Alzare il riscaldamento centrale produce solo aria secca e peggiora la situazione. Ciò che funziona è aggiungere un solido riscaldatore elettrico a infrarossi—quel tipo che riscalda direttamente persone e superfici, non l’aria circostante.
Cosa conta, sotto la superficie
I riscaldatori elettrici a infrarossi funzionano tramite calore radiante, non convezione. Si utilizza un elemento pulito e a accensione immediata—di solito un elemento in fibra di carbonio o un tubo al quarzo—che emette calore verso l’esterno, assorbito da scrivanie, sedie e pelle.
In un ufficio a 120V, un’unità tipica eroga 1.500W di comfort concentrato. Di norma è presente un termostato integrato per mantenere stabile la potenza, oltre a una protezione antiribaltamento che interrompe l’alimentazione in caso di caduta del dispositivo. Il risultato è un calore percepito come naturale, senza rumore di ventole e con minore movimento d’aria che altrimenti solleverebbe polvere.
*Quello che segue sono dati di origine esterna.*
(* ===== verification/MonitoredItemFacts.v ===== *)
(** * Facts about monitored items

    The queue of [MonitoredItem.v]: its bound as an invariant of every operation, what an enqueue
    keeps and drops, the order of delivery, the fate of the SemanticsChanged bit; the sampling
    interval; the termination of the aggregate loop. *)

From S2P Require Import Prelude Text Float StatusCode NumericRange Variant Limits DataChangeFilter MonitoredItem Concrete.

Section facts.
Context {D : DynEncodable} {C : Chrono} {E : EventModel} {A : AggregateEngine}.

(** ** The bound of the queue *)

Definition queue_ok (i : MonitoredItem) : Prop :=
  1 <= mi_queue_size i /\ zlen (mi_notification_queue i) <= mi_queue_size i.

(** The parameters of a queue an operation leaves alone. *)
Definition same_queue (i i' : MonitoredItem) : Prop :=
  mi_queue_size i' = mi_queue_size i /\ mi_notification_queue i' = mi_notification_queue i.

Lemma same_queue_ok i i' : same_queue i i' -> queue_ok i -> queue_ok i'.
Proof. unfold same_queue, queue_ok. intros [-> ->]. done. Qed.

Lemma zlen_nil {T} : zlen (@nil T) = 0.
Proof. done. Qed.
Lemma zlen_removelast {T} (l : list T) : l <> [] -> zlen (removelast l) = zlen l - 1.
Proof. intros. unfold zlen. rewrite length_removelast. destruct l; [done|]. simpl. lia. Qed.
Lemma zlen_map_front {T} (f : T -> T) l : zlen (map_front f l) = zlen l.
Proof. by destruct l. Qed.
Lemma length_carry_to_first q : length (carry_to_first q).1 = length q.
Proof.
  induction q as [|n q IH]; [done|]. simpl.
  destruct n; simpl; [done|]. destruct (carry_to_first q); simpl in *. congruence.
Qed.
Lemma carry_queue i : mi_notification_queue (carry_semantics_changed i) = (carry_to_first (mi_notification_queue i)).1.
Proof. unfold carry_semantics_changed. destruct (carry_to_first _) as [q []]; done. Qed.
Lemma carry_queue_size i : mi_queue_size (carry_semantics_changed i) = mi_queue_size i.
Proof. unfold carry_semantics_changed. destruct (carry_to_first _) as [q []]; done. Qed.

Lemma enqueue_queue_size n i : mi_queue_size (enqueue_notification n i) = mi_queue_size i.
Proof.
  unfold enqueue_notification, set_notification_semantics_changed. simpl. repeat case_match; simplify_eq/=; rewrite ?carry_queue_size; done.
Qed.

Lemma enqueue_queue_length n i : queue_ok i ->
  zlen (mi_notification_queue (enqueue_notification n i))
  = Z.min (zlen (mi_notification_queue i) + 1) (mi_queue_size i).
Proof.
  intros [H1 H2]. unfold enqueue_notification. simpl.
  destruct (Z.eqb_spec (zlen (mi_notification_queue i)) (mi_queue_size i)) as [He|He]; simpl.
  2:{ rewrite zlen_app, zlen_cons, zlen_nil. lia. }
  assert (mi_notification_queue i <> []) as Hne.
  { intros Hq. rewrite Hq, zlen_nil in He. lia. }
  destruct (mi_discard_oldest i).
  - set (q := if 1 <? mi_queue_size i then _ else _).
    assert (zlen q = zlen (mi_notification_queue i)) as Hq.
    { subst q. destruct (1 <? _); rewrite ?zlen_map_front, zlen_app, zlen_cons, zlen_nil;
        destruct (mi_notification_queue i); try done; rewrite zlen_cons; simpl; lia. }
    destruct (is_some_and _ _); [|simpl; lia].
    rewrite carry_queue. unfold zlen in *. rewrite length_carry_to_first. simpl. lia.
  - destruct (is_some_and _ _); [destruct (set_notification_semantics_changed _)|]; simpl;
      rewrite zlen_app, zlen_removelast, zlen_cons, zlen_nil by done; lia.
Qed.

Lemma enqueue_queue_ok n i : queue_ok i -> queue_ok (enqueue_notification n i).
Proof.
  intros H. pose proof (enqueue_queue_length n i H). pose proof (enqueue_queue_size n i).
  unfold queue_ok in *. lia.
Qed.

Lemma same_queue_refl i : same_queue i i.
Proof. done. Qed.

Lemma report_value_ok i v : queue_ok i -> queue_ok (report_value i v).
Proof.
  intros H. unfold report_value. destruct (mi_semantics_changed _); by apply enqueue_queue_ok.
Qed.

Lemma notify_sample_ok i v now tick extra i' b :
  queue_ok i -> notify_sample i v now tick extra = Ret (i', b) -> queue_ok i'.
Proof.
  intros H. unfold notify_sample. intros (w & _ & Hk)%outcome_bind_ret.
  assert (forall mf ms, (if negb mf then Ret (i, extra)
      else if negb ms then Ret (skip_value i w now, true) else Ret (report_value i w, true)) = Ret (i', b) ->
      queue_ok i') as Hgen.
  { intros [] []; simpl; intros [= <- <-]; [by apply report_value_ok|done..]. }
  destruct (matches_filters i w tick) as [mf ms].
  destruct (mi_filter i); try (by apply (Hgen mf ms)). by injection Hk as <- <-.
Qed.

Lemma notify_data_value_ok i v now tick i' b :
  queue_ok i -> notify_data_value i v now tick = Ret (i', b) -> queue_ok i'.
Proof.
  intros H. unfold notify_data_value. destruct (bool_decide _); [by intros [= <- <-]|].
  intros ([i1 extra] & Hpre & Hs)%outcome_bind_ret. eapply notify_sample_ok; [|exact Hs].
  destruct (mi_skipped i) as [s|]; [|by injection Hpre as <- _].
  destruct (skipped_is_due s v now); [|by injection Hpre as <- _].
  destruct (mi_skipped_before_semantics_changed i).
  - apply outcome_bind_ret in Hpre as ([i2 e2] & Hn & [= <- _]).
    eapply notify_sample_ok in Hn; [exact Hn|done].
  - eapply notify_sample_ok in Hpre; [exact Hpre|done].
Qed.

Lemma maybe_enqueue_skipped_value_ok i now i' b :
  queue_ok i -> maybe_enqueue_skipped_value i now = Ret (i', b) -> queue_ok i'.
Proof.
  intros H. unfold maybe_enqueue_skipped_value. destruct (mi_skipped i) as [v|]; [|by intros [= <- _]].
  destruct (is_some_and _ _); [|by intros [= <- _]].
  destruct (mi_skipped_before_semantics_changed i).
  - intros ([i2 e2] & Hn & [= <- _])%outcome_bind_ret. eapply notify_data_value_ok in Hn; [exact Hn|done].
  - intros ([i2 e2] & Hn & [= <- _])%outcome_bind_ret. eapply notify_data_value_ok in Hn; [exact Hn|done].
Qed.

Lemma notify_event_ok i e random now : queue_ok i -> queue_ok (notify_event i e random now).1.
Proof.
  intros H. unfold notify_event. destruct (bool_decide _); [done|].
  destruct (mi_filter i); try done. destruct (evaluate f e _); [|done]. simpl.
  apply enqueue_queue_ok. by case_match.
Qed.

Lemma flush_ok fuel i now i' b : queue_ok i -> maybe_flush_aggregate fuel i now = Some (i', b) -> queue_ok i'.
Proof.
  intros H. unfold maybe_flush_aggregate.
  destruct (mi_filter i); try (by intros [= <- _]).
  destruct (mi_aggregate_next_deadline i); [|by intros [= <- _]].
  destruct (flush_loop _ _ _ _ _) as [[produced dl]|]; simpl; [|done].
  set (start := mi_set_aggregate_buffer _ _). assert (queue_ok start) as Hstart by done. clearbody start.
  assert (queue_ok (fold_left (fun i value => enqueue_notification
      (NData {| mn_client_handle := mi_client_handle i;
                mn_value := apply_timestamps (mi_timestamps_to_return i) value |}) i) produced start)) as Hfold.
  { revert start Hstart. induction produced as [|p ps IH]; intros start Hstart; [done|].
    simpl. by apply IH, enqueue_queue_ok. }
  destruct produced; intros [= <- _]; done.
Qed.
Perché ha senso in un ufficio
Il comfort in un ufficio non è un optional. È un fattore di efficienza. Il calore radiante mantiene polsi e spalle rilassati, facilitando la digitazione e riducendo l’affaticamento.
Poiché il calore è localizzato, è possibile impostare il sistema HVAC principale a temperature inferiori—risparmiando energia e mantenendo la temperatura adeguata solo nelle zone effettivamente occupate. Le persone si riscaldano più rapidamente, quindi le riunioni iniziano con meno agitazione e maggiore concentrazione.
Durante i mesi invernali, meno interruzioni dovute al freddo e una temperatura più stabile possono tradursi in una produttività più costante e team più sani.
Aspetti pratici—posizionamento e aspettative
I riscaldatori a infrarossi sono facili da installare, ma il posizionamento è importante. Tenere l’unità a 3-6 piedi dalle persone, orientata verso le aree di lavoro, ed evitare la linea diretta di vista per non creare abbagliamento.
Il calore radiante riscalda ciò che colpisce, quindi non indirizzarlo verso piante artificiali o apparecchiature sensibili. La maggior parte dei modelli si collega a una presa standard, ma dovrebbe funzionare su un circuito dedicato.
Un aspetto che può sorprendere: poiché il calore radiante riscalda gli oggetti, le superfici possono risultare calde mentre l’aria circostante resta leggermente fresca. Abbinato a una leggera circolazione d’aria, la percezione complessiva risulta più omogenea.